> **Your objective**: In the listing below, find the line with "pose proof (check_room_spec", then repeat exactly every line from the top through that one.

> **Data to process**:
Lemma set_bits_spec (count : Z) (bit : nat) (d w : Z) (s : scan) :
  d = word_base count + (32 - Z.of_nat bit) ->
  0 <= d -> d + Z.of_nat bit <= 2 ^ 32 ->
  (forall u, u ∈ bits_free bit d w -> dau_bn g u <= capacity) ->
  scan_ok s ->
  let '(e, w', s') := set_bits g capacity rblk count bit (Z.shiftr (2 ^ Z.of_nat bit) 1) w s in
  exists t1 t2, took g t1 t2 s s' /\
    bits_free bit d w = (t1 ++ t2) ++ bits_free bit d w' /\
    (forall i, Z.of_nat bit <= i -> Z.testbit w' i = Z.testbit w i) /\
    (0 <= w -> 0 <= w') /\
    exit_ok e s' (bits_free bit d w').
Proof.
  revert d w s. induction bit as [|bit IH]; intros d w s Ed Hd Hmax Hcap OK.
  { cbn. exists [], []. split_and!; auto using took_refl. }
  cbn [set_bits]. rewrite mask_shift.
  pose proof (check_room_spec g s OK) as R. destruct (check_room g s) as [e s1].
  destruct R as [T1 R]. pose proof (took_ok _ _ _ _ _ T1 OK) as OK1.
  destruct e as [|wr|]; [|exists [], []; split_and!; cbn; auto; tauto|contradiction].
  rewrite bit_on_testbit by lia. cbn [bits_free] in *.
  destruct (Z.testbit w (Z.of_nat bit)) eqn:EB.
  - rewrite (dau_number count (S bit) d) by (auto; unfold uint_range; lia).
    destruct (take_dau_spec g capacity d s1 HG OK1 R) as (a1 & a2 & Ea & T2).
    { apply Hcap. set_solver. }
    pose proof (took_trans _ _ _ _ _ _ _ _ T1 T2) as [T12 _]. cbn in T12.
    specialize (IH (d + 1) (bit_clear w (2 ^ Z.of_nat bit)) (take_dau g capacity d s1)).
    rewrite bits_free_clear in IH by lia.
    destruct (set_bits _ _ _ _ _ _ _ _) as [[e w'] s'].
    destruct IH as (u1 & u2 & T3 & Ef & Hi & Hw & He); try lia.
    { intros u Hu. apply Hcap. set_solver. }
    { eapply took_ok; eauto. }
    pose proof (took_trans _ _ _ _ _ _ _ _ T12 T3) as [T E].
    exists (a1 ++ u1), (a2 ++ u2). rewrite <- E, Ea.
    rewrite (Hi (Z.of_nat bit)), bit_clear_testbit, Z.eqb_refl, andb_false_r by lia. cbn.
    split_and!; auto.
    + cbn. now rewrite Ef, <- ?app_assoc.
    + intros i Hle. rewrite Hi, bit_clear_testbit by lia.
      destruct (Z.eqb_spec i (Z.of_nat bit)); [lia|]. apply andb_true_r.
    + intros. apply Hw. now apply bit_clear_nonneg.
  - specialize (IH (d + 1) w s1). destruct (set_bits _ _ _ _ _ _ _ _) as [[e w'] s'].
    destruct IH as (u1 & u2 & T3 & Ef & Hi & Hw & He); try lia; auto.
    pose proof (took_trans _ _ _ _ _ _ _ _ T1 T3) as [T _].
    exists u1, u2. rewrite (Hi (Z.of_nat bit)), EB by lia. cbn.
    split_and!; auto. intros i Hle. apply Hi. lia.
Qed.

Lemma uint_range_bits (w w' : Z) :
  uint_range 32 w -> 0 <= w' -> (forall i, 32 <= i -> Z.testbit w' i = Z.testbit w i) ->
  uint_range 32 w'.
Proof.
  intros Hw Hn Hi. split; [exact Hn|]. destruct (Z.eq_dec w' 0) as [->|Hz]; [lia|].
  apply Z.log2_lt_pow2; [lia|]. destruct (Z.lt_ge_cases (Z.log2 w') 32) as [|H]; [assumption|].
  pose proof (Z.bit_log2 w' ltac:(lia)) as B. rewrite Hi in B by exact H.
  rewrite Z.bits_above_log2 in B; [discriminate|apply Hw|].
  destruct (Z.eq_dec w 0) as [->|]; [cbn; lia|].
  eapply Z.lt_le_trans; [|exact H]. apply Z.log2_lt_pow2; [|apply Hw].
  destruct Hw. lia.
Qed.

> **Response below**:
Lemma set_bits_spec (count : Z) (bit : nat) (d w : Z) (s : scan) :
  d = word_base count + (32 - Z.of_nat bit) ->
  0 <= d -> d + Z.of_nat bit <= 2 ^ 32 ->
  (forall u, u ∈ bits_free bit d w -> dau_bn g u <= capacity) ->
  scan_ok s ->
  let '(e, w', s') := set_bits g capacity rblk count bit (Z.shiftr (2 ^ Z.of_nat bit) 1) w s in
  exists t1 t2, took g t1 t2 s s' /\
    bits_free bit d w = (t1 ++ t2) ++ bits_free bit d w' /\
    (forall i, Z.of_nat bit <= i -> Z.testbit w' i = Z.testbit w i) /\
    (0 <= w -> 0 <= w') /\
    exit_ok e s' (bits_free bit d w').
Proof.
  revert d w s. induction bit as [|bit IH]; intros d w s Ed Hd Hmax Hcap OK.
  { cbn. exists [], []. split_and!; auto using took_refl. }
  cbn [set_bits]. rewrite mask_shift.
  pose proof (check_room_spec g s OK) as R. destruct (check_room g s) as [e s1].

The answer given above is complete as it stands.